_Your task:_ Every line in the records below with the string "Definition" is to be copied out.

Dataset items:
(* ===== verification/SearchSpec.v ===== *)
(** * Searching the tables and asking for one: [find_table], [uacpi_table_match], [table_ctl]

    Built on [TablesSpec]: a search is the first table that fits in the
    list, and every request keeps the mappings in step with the counts. *)
From S2P Require Import Prelude Status KernelSync Alloc Vmm BitIo FieldIo Gas Fadt Tables TableSamples TablesSpec.

Section Search.
Context {Plat : Platform} {Alloc : Allocator}.
Implicit Types (s : tables_state) (l : list uacpi_installed_table) (i : nat) (t : uacpi_installed_table).

(** ** The mutex *)

Definition free_mutex (m : mutex_handle) : Prop := m = None \/ free_handle m.
Definition set_locked (b : bool) s : tables_state :=
  s <| table_mutex := (fun _ => InternalMutex b) <$> table_mutex s |>.

Lemma acquire_run s : free_mutex (table_mutex s) ->
  acquire_table_mutex s = Some (UACPI_STATUS_OK, set_locked true s).
Proof.
  unfold acquire_table_mutex, set_locked. intros [E|E]; rewrite E; [|done]. by destruct s; cbn in *; subst.
Qed.

Lemma release_mutex_run s s1 : free_mutex (table_mutex s) -> table_mutex s1 = table_mutex (set_locked true s) ->
  release_table_mutex s1 = Some (UACPI_STATUS_OK, set_locked false s1).
Proof.
  unfold release_table_mutex, set_locked. intros [E|E] Hm; rewrite E in Hm; cbn in Hm; rewrite Hm; [|done].
  destruct s1; cbn in *; by subst.
Qed.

_Your response:_
Definition free_mutex (m : mutex_handle) : Prop := m = None \/ free_handle m.
Definition set_locked (b : bool) s : tables_state :=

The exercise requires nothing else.